== Material for this task

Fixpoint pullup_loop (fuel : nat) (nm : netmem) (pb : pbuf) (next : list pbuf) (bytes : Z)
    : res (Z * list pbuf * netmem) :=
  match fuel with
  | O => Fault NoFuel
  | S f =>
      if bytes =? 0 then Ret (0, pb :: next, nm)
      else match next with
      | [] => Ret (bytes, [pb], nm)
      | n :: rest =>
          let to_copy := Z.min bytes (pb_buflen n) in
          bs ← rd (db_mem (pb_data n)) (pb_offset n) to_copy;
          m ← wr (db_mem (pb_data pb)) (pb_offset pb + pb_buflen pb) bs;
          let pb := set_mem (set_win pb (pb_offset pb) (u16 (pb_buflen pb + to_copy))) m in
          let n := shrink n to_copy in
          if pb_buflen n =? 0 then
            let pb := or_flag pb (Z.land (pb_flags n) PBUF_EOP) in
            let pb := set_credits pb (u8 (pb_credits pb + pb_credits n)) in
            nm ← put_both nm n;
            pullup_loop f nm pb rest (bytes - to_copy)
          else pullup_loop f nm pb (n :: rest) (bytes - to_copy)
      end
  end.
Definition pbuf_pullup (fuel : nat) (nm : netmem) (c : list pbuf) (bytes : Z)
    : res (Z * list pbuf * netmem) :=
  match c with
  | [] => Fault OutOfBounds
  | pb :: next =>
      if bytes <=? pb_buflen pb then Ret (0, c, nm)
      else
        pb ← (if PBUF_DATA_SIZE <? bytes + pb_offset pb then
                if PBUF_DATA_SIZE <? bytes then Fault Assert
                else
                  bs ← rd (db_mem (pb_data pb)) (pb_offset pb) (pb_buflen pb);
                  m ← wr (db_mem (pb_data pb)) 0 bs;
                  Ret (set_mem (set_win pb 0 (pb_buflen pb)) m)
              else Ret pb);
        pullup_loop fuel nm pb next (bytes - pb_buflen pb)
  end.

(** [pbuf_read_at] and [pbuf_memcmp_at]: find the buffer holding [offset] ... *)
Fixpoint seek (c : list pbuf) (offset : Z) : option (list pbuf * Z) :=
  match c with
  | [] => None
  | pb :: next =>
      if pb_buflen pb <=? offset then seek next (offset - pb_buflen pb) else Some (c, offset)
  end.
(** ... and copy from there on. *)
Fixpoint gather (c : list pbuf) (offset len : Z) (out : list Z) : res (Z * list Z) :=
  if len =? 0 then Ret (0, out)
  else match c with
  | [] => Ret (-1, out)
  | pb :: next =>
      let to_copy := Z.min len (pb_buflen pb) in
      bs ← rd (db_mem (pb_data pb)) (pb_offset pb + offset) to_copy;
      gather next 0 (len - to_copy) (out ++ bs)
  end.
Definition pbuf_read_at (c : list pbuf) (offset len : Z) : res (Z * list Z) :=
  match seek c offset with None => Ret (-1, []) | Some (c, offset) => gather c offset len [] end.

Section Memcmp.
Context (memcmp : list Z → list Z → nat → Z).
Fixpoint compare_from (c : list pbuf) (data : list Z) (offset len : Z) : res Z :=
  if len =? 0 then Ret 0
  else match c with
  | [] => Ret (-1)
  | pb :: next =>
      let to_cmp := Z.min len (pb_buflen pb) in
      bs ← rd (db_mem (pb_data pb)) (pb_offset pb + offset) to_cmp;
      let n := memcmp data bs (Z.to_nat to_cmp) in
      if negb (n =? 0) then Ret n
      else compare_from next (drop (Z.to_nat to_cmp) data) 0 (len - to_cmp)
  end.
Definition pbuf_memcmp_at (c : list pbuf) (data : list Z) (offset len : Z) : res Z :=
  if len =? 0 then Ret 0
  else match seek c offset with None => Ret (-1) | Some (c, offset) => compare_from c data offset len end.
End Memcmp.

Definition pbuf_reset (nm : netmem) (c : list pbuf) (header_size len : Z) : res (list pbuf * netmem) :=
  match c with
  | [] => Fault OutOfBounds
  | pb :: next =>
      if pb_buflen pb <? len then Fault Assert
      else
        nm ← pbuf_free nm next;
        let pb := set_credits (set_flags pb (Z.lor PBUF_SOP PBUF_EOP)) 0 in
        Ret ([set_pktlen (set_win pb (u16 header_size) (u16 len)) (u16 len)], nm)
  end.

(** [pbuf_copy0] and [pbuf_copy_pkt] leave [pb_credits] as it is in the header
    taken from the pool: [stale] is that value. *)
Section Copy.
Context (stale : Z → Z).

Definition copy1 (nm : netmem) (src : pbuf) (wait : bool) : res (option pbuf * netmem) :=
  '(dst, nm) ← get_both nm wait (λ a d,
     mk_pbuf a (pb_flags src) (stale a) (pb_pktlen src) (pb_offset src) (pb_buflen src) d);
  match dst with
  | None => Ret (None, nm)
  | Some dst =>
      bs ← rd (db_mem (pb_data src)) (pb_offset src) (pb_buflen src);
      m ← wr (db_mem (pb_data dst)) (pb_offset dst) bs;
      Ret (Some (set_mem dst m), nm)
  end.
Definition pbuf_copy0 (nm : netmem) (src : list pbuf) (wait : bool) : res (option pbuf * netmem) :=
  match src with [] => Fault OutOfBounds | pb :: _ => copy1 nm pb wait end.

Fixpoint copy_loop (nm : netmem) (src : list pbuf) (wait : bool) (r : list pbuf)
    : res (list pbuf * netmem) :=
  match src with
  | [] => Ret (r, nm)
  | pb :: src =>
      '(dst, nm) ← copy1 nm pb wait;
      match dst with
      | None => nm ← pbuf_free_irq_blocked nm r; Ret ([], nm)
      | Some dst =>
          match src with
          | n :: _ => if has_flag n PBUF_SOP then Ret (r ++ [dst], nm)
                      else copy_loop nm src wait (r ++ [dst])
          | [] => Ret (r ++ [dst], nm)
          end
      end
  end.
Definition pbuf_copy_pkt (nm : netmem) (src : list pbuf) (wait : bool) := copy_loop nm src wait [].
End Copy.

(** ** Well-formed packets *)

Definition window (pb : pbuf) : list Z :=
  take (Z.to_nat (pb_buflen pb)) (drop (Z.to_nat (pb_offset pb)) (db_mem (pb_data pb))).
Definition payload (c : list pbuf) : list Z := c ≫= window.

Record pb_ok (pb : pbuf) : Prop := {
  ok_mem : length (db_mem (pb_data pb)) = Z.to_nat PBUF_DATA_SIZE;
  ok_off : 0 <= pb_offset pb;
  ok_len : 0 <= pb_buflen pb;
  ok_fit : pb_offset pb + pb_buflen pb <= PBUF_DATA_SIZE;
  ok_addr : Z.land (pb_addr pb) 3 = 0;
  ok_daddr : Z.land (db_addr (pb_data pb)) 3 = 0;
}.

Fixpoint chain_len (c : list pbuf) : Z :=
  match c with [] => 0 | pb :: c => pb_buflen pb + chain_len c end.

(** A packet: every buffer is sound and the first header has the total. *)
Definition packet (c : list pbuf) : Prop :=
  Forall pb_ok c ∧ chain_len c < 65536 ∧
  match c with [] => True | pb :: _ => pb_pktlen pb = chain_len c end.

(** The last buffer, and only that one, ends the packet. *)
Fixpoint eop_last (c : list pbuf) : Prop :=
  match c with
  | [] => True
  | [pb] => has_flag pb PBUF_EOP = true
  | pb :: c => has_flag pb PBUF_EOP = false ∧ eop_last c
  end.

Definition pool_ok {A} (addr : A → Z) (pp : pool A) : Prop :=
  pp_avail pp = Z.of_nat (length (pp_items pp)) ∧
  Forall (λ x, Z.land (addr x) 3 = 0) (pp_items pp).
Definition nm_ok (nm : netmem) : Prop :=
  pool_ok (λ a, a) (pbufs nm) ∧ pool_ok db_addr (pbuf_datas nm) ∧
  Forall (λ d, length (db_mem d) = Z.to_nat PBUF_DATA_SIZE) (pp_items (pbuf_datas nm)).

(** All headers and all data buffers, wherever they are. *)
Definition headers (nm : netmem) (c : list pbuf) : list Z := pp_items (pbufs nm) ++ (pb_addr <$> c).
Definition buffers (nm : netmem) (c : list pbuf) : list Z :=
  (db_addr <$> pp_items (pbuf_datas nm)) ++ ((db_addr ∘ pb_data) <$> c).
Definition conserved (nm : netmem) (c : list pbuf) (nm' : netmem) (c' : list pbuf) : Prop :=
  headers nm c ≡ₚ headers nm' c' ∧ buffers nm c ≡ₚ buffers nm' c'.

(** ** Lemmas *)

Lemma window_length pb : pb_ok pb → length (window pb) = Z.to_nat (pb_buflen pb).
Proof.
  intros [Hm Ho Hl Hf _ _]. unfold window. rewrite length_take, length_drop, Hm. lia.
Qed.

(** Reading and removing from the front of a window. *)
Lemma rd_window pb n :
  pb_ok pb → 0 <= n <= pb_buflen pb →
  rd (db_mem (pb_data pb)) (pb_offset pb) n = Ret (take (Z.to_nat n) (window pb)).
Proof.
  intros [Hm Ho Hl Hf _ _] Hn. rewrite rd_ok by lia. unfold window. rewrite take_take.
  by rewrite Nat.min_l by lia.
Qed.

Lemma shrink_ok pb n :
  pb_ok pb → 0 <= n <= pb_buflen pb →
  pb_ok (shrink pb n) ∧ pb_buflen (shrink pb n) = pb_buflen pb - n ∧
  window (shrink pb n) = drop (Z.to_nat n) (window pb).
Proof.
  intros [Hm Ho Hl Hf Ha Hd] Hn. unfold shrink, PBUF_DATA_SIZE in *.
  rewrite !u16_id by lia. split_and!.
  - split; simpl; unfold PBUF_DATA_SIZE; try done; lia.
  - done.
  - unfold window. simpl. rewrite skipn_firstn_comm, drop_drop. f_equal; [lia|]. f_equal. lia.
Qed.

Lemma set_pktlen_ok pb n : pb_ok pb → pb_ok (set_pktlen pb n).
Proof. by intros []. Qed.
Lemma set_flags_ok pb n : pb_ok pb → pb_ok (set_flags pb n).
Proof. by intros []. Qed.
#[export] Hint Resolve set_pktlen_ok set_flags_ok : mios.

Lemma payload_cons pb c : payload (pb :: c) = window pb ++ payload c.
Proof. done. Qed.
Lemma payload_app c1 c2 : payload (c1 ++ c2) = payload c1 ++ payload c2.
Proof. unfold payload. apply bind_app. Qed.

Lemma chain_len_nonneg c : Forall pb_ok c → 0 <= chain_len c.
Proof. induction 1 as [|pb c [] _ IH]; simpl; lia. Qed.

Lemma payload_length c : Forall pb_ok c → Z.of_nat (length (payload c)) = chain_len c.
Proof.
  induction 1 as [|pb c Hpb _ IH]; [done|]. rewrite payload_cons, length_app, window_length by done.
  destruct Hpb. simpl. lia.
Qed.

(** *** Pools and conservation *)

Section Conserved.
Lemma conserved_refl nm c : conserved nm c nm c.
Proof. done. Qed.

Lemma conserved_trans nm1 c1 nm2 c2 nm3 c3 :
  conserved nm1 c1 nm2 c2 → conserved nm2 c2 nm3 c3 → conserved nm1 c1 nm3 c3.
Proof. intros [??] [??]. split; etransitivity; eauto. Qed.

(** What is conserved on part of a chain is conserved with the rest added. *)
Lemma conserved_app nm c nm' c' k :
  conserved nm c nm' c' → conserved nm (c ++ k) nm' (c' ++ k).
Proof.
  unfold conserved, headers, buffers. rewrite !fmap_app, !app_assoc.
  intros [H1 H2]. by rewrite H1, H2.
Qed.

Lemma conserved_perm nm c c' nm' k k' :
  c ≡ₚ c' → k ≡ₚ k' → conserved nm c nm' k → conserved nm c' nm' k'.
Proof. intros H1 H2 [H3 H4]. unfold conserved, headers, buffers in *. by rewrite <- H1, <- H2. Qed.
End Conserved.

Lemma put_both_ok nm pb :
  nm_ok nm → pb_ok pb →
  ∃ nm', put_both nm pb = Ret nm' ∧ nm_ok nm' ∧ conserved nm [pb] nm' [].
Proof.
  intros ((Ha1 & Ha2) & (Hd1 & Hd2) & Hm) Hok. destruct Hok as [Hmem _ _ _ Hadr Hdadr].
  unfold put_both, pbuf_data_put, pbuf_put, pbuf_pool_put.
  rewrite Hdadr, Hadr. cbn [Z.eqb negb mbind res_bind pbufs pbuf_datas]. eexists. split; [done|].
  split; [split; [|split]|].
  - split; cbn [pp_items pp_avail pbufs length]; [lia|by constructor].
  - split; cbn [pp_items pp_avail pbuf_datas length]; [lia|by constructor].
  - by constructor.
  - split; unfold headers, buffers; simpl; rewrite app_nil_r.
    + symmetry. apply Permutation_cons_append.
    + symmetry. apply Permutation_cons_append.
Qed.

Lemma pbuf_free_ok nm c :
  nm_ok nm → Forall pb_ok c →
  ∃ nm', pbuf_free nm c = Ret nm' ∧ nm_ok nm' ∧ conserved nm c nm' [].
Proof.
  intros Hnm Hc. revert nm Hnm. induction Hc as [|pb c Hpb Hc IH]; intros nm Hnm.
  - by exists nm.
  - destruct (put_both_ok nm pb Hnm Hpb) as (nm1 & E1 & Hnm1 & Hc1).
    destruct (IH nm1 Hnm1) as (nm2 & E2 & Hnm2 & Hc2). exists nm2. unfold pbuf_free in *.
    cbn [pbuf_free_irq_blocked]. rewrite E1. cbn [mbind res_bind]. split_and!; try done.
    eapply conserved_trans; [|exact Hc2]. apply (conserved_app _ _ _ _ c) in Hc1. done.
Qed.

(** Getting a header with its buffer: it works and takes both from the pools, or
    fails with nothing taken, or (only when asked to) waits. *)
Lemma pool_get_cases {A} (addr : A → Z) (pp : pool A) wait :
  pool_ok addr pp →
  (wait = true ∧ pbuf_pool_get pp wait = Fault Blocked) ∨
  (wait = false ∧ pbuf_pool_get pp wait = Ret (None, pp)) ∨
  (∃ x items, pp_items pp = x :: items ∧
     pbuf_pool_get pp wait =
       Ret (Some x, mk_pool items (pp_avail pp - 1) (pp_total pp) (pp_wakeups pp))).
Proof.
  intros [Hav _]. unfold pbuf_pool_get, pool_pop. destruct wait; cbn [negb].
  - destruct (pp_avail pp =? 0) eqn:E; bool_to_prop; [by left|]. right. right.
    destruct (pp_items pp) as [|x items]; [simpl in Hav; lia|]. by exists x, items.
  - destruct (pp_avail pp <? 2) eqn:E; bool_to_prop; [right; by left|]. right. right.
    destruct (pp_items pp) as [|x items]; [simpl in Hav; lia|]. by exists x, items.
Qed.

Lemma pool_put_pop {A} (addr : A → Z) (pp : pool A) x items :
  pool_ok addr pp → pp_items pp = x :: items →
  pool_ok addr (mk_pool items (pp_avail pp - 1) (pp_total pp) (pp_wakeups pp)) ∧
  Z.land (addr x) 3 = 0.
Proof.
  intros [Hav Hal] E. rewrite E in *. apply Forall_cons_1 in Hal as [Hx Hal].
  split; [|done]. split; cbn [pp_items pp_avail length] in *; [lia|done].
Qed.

====

• [Exercise requirements]
Give again, exactly as written, every line from the first one above through the line that has "n :: rest =>" in it.

• [Answer section]
Fixpoint pullup_loop (fuel : nat) (nm : netmem) (pb : pbuf) (next : list pbuf) (bytes : Z)
    : res (Z * list pbuf * netmem) :=
  match fuel with
  | O => Fault NoFuel
  | S f =>
      if bytes =? 0 then Ret (0, pb :: next, nm)
      else match next with
      | [] => Ret (bytes, [pb], nm)
      | n :: rest =>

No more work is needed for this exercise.